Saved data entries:
(* ===== verification/RunLedger.v ===== *)
(** * The run ledger and the staged candidates

    [documents/candidate-store.service.ts]: one [indexer_run] row per document, pack and
    version, and the candidate rows a run staged. Each statement of the datastore is a
    step of its own, the two of one query string included: the query that reopens a run
    is a deletion and a compare-and-set. Settings read from the environment are
    arguments. *)

From S2P Require Import Prelude Js Resume CandidateMerge.
From stdpp Require Import gmap sorting.
From Stdlib Require Import Ascii.
Local Open Scope string_scope.
Local Open Scope nat_scope.

Definition GENERAL_INDEXER_ID : string := "_general".
Definition GENERAL_INDEXER_VERSION : string := "3".
Definition CORE_INDEXER_ID : string := "core".

(** ** Rows *)

Inductive RunStatus : Type := RPending | RRunning | RSucceeded | RFailed | RSkipped.

#[export] Instance RunStatus_eq_dec : EqDecision RunStatus.
Proof. solve_decision. Defined.

(** The fields of the unique index. *)
Record RunKey := { rk_docId : string; rk_packId : string; rk_packVersion : string }.

#[export] Instance RunKey_eq_dec : EqDecision RunKey.
Proof. solve_decision. Defined.

(** [rn_raw] is [stats.depth = 'raw']. *)
Record RunRow := {
  rn_key : RunKey;
  rn_status : RunStatus;
  rn_external : bool;
  rn_claimToken : option string;
  rn_createdAt : Z;
  rn_finishedAt : option Z;
  rn_error : option string;
  rn_raw : bool;
  rn_priority : option Z
}.

Inductive CandidateStatus : Type := CPending | CCommitted | CMerged | CDuplicate | CRejected | CExpired.

#[export] Instance CandidateStatus_eq_dec : EqDecision CandidateStatus.
Proof. solve_decision. Defined.

(** What a candidate says, as it is staged. *)
Record StagedPart := {
  sp_kind : CandidateKind;
  sp_confidence : float;
  sp_payload : list (string * jsval)
}.

Record StagedRow := {
  sg_docId : string;
  sg_runId : string;
  sg_chunkSeq : Z;
  sg_part : StagedPart;
  sg_status : CandidateStatus;
  sg_statusReason : option string;
  sg_commitRef : option string;
  sg_createdAt : Z;
  sg_decidedAt : option Z
}.

(** The columns of the document row the ledger's queries read. *)
Record DocRow := {
  dc_status : string;
  dc_occurredAt : Z;
  dc_userId : option string;
  dc_conversationId : option string
}.

Record Ledger := {
  lg_docs : gmap string DocRow;
  lg_runs : gmap string RunRow;
  lg_cands : gmap string StagedRow;
  lg_now : Z
}.

Definition with_runs (m : gmap string RunRow) (s : Ledger) : Ledger :=
  {| lg_docs := lg_docs s; lg_runs := m; lg_cands := lg_cands s; lg_now := lg_now s |}.
Definition with_cands (m : gmap string StagedRow) (s : Ledger) : Ledger :=
  {| lg_docs := lg_docs s; lg_runs := lg_runs s; lg_cands := m; lg_now := lg_now s |}.

Definition with_run_status (st : RunStatus) (finished : option Z) (err : option string) (raw : bool) (r : RunRow) :
    RunRow :=
  {| rn_key := rn_key r; rn_status := st; rn_external := rn_external r; rn_claimToken := rn_claimToken r;
     rn_createdAt := rn_createdAt r; rn_finishedAt := finished; rn_error := err; rn_raw := raw;
     rn_priority := rn_priority r |}.

(** ** Opening a run *)

Record RunHandle := { rh_runId : string; rh_created : bool }.

Definition of_slot (k : RunKey) (kv : string * RunRow) : bool := bool_decide (rn_key kv.2 = k).

Definition find_run (k : RunKey) (s : Ledger) : option (string * RunRow) :=
  find_first (of_slot k) (map_to_list (lg_runs s)).

(** A CREATE under the unique index: the new row's id, or the violation. *)
Definition create_run (k : RunKey) (st : RunStatus) (external : bool) (s : Ledger) : Ledger * option string :=
  match find_run k s with
  | Some _ => (s, None)
  | None =>
      let id := fresh (dom (lg_runs s)) in
      (with_runs (<[id := {| rn_key := k; rn_status := st; rn_external := external; rn_claimToken := None;
                             rn_createdAt := lg_now s; rn_finishedAt := None; rn_error := None; rn_raw := false;
                             rn_priority := None |}]> (lg_runs s)) s, Some id)
  end.

(** [DELETE candidate WHERE runId = $run] *)
Definition drop_candidates (runId : string) (s : Ledger) : Ledger :=
  with_cands (filter (λ kv : string * StagedRow, sg_runId kv.2 ≠ runId) (lg_cands s)) s.

Definition reopened (now : Z) (r : RunRow) : RunRow :=
  {| rn_key := rn_key r; rn_status := RRunning; rn_external := rn_external r; rn_claimToken := rn_claimToken r;
     rn_createdAt := now; rn_finishedAt := None; rn_error := None; rn_raw := false; rn_priority := rn_priority r |}.

(** [UPDATE ... SET status = 'running', ... WHERE status = $observed RETURN AFTER] *)
Definition reopen_cas (runId : string) (observed : RunStatus) (s : Ledger) : Ledger * bool :=
  match lg_runs s !! runId with
  | Some r => if bool_decide (rn_status r = observed)
              then (with_runs (<[runId := reopened (lg_now s) r]> (lg_runs s)) s, true) else (s, false)
  | None => (s, false)
  end.

Definition isStaleRunning (staleMs jsNow : Z) (r : RunRow) : bool :=
  bool_decide (rn_status r = RRunning) && (staleMs <? jsNow - rn_createdAt r)%Z.

Definition reopenable (staleMs jsNow : Z) (r : RunRow) : bool :=
  bool_decide (rn_status r = RPending) || bool_decide (rn_status r = RFailed) || isStaleRunning staleMs jsNow r.

Definition createRun (staleMs jsNow : Z) (k : RunKey) (external : bool) :
    prog Ledger (result http_exn RunHandle) :=
  do* created := update (create_run k RRunning external) in
  match created with
  | Some id => Done (Ok {| rh_runId := id; rh_created := true |})
  | None =>
      do* existing := query (find_run k) in
      match existing with
      | None => Done (Throw (Internal "index already contains"))
      | Some (runId, r) =>
          if reopenable staleMs jsNow r then
            do* _ := exec (drop_candidates runId) in
            do* swapped := update (reopen_cas runId (rn_status r)) in
            Done (Ok {| rh_runId := runId; rh_created := swapped |})
          else Done (Ok {| rh_runId := runId; rh_created := false |})
      end
  end.

Definition ensureRunPending (k : RunKey) (external : bool) : prog Ledger unit :=
  do* _ := update (create_run k RPending external) in Done tt.

(** ** Closing runs *)

Definition finalizeRun (runId : string) (st : RunStatus) (err : option string) (raw : bool) : prog Ledger unit :=
  exec (λ s, with_runs (alter (with_run_status st (Some (lg_now s)) err raw) runId (lg_runs s)) s).

Definition fail_where (staleMs extMs now : Z) (r : RunRow) : bool :=
  (negb (rn_external r) &&
   (bool_decide (rn_status r = RRunning) ||
    (bool_decide (rn_status r = RPending) && negb (bool_decide (rk_packId (rn_key r) = GENERAL_INDEXER_ID)))) &&
   (rn_createdAt r <? now - staleMs)%Z) ||
  (rn_external r && bool_decide (rn_status r = RPending) && (rn_createdAt r <? now - extMs)%Z).

Definition release_where (staleMs now : Z) (r : RunRow) : bool :=
  rn_external r && bool_decide (rn_status r = RRunning) && (rn_createdAt r <? now - staleMs)%Z.

Definition released (now : Z) (r : RunRow) : RunRow :=
  {| rn_key := rn_key r; rn_status := RPending; rn_external := rn_external r; rn_claimToken := None;
     rn_createdAt := now; rn_finishedAt := rn_finishedAt r; rn_error := rn_error r; rn_raw := rn_raw r;
     rn_priority := rn_priority r |}.

Definition update_runs (p : Z → RunRow → bool) (g : Z → RunRow → RunRow) (s : Ledger) : Ledger :=
  with_runs ((λ r, if p (lg_now s) r then g (lg_now s) r else r) <$> lg_runs s) s.

Definition count_runs (p : Z → RunRow → bool) (s : Ledger) : nat :=
  length (List.filter (λ kv, p (lg_now s) kv.2) (map_to_list (lg_runs s))).

Definition reapStaleRuns (staleMs extMs : Z) : prog Ledger nat :=
  do* failed := query (count_runs (fail_where staleMs extMs)) in
  do* released_ := query (count_runs (release_where staleMs)) in
  do* _ := (if 0 <? failed then
              exec (update_runs (fail_where staleMs extMs)
                      (λ now r, with_run_status RFailed (Some now) (Some "stale_reaped") (rn_raw r) r))
            else Done tt) in
  do* _ := (if 0 <? released_ then exec (update_runs (release_where staleMs) released) else Done tt) in
  Done (failed + released_).

(** ** Asking for reads *)

Inductive PromotionTarget : Type :=
| TDocs (docIds : list string)
| TConversation (conversationId : string) (userId : option string).

Definition targeted (t : PromotionTarget) (s : Ledger) (r : RunRow) : bool :=
  match t with
  | TDocs ids => bool_decide (rk_docId (rn_key r) ∈ ids)
  | TConversation c u =>
      match lg_docs s !! rk_docId (rn_key r) with
      | Some d => bool_decide (dc_conversationId d = Some c) && bool_decide (dc_userId d = truthy u)
      | None => false
      end
  end.

Definition of_pack (packId packVersion : string) (r : RunRow) : bool :=
  bool_decide (rk_packId (rn_key r) = packId) && bool_decide (rk_packVersion (rn_key r) = packVersion).

Definition kept_raw (r : RunRow) : bool := bool_decide (rn_status r = RSkipped) && rn_raw r.

Definition waits_lower (p : Z) (r : RunRow) : bool :=
  bool_decide (rn_status r = RPending) && (default 0%Z (rn_priority r) <? p)%Z.

(** A reopened row loses its end and its error and keeps its stats; a waiting one only
    moves up. *)
Definition promoted (p : Z) (st : RunStatus) (r : RunRow) : RunRow :=
  {| rn_key := rn_key r; rn_status := st; rn_external := rn_external r; rn_claimToken := rn_claimToken r;
     rn_createdAt := rn_createdAt r; rn_finishedAt := if bool_decide (rn_status r = RSkipped) then None else rn_finishedAt r;
     rn_error := if bool_decide (rn_status r = RSkipped) then None else rn_error r; rn_raw := rn_raw r;
     rn_priority := Some p |}.

Definition promote_where (sel : Ledger → RunRow → bool) (p : Z) (s : Ledger) : Ledger * nat :=
  (with_runs ((λ r, if sel s r then promoted p RPending r else r) <$> lg_runs s) s,
   length (List.filter (λ kv, sel s kv.2) (map_to_list (lg_runs s)))).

Exercise description: Return each line from the records that includes the word "StagedPart".

Your solution:
Record StagedPart := {
  sg_part : StagedPart;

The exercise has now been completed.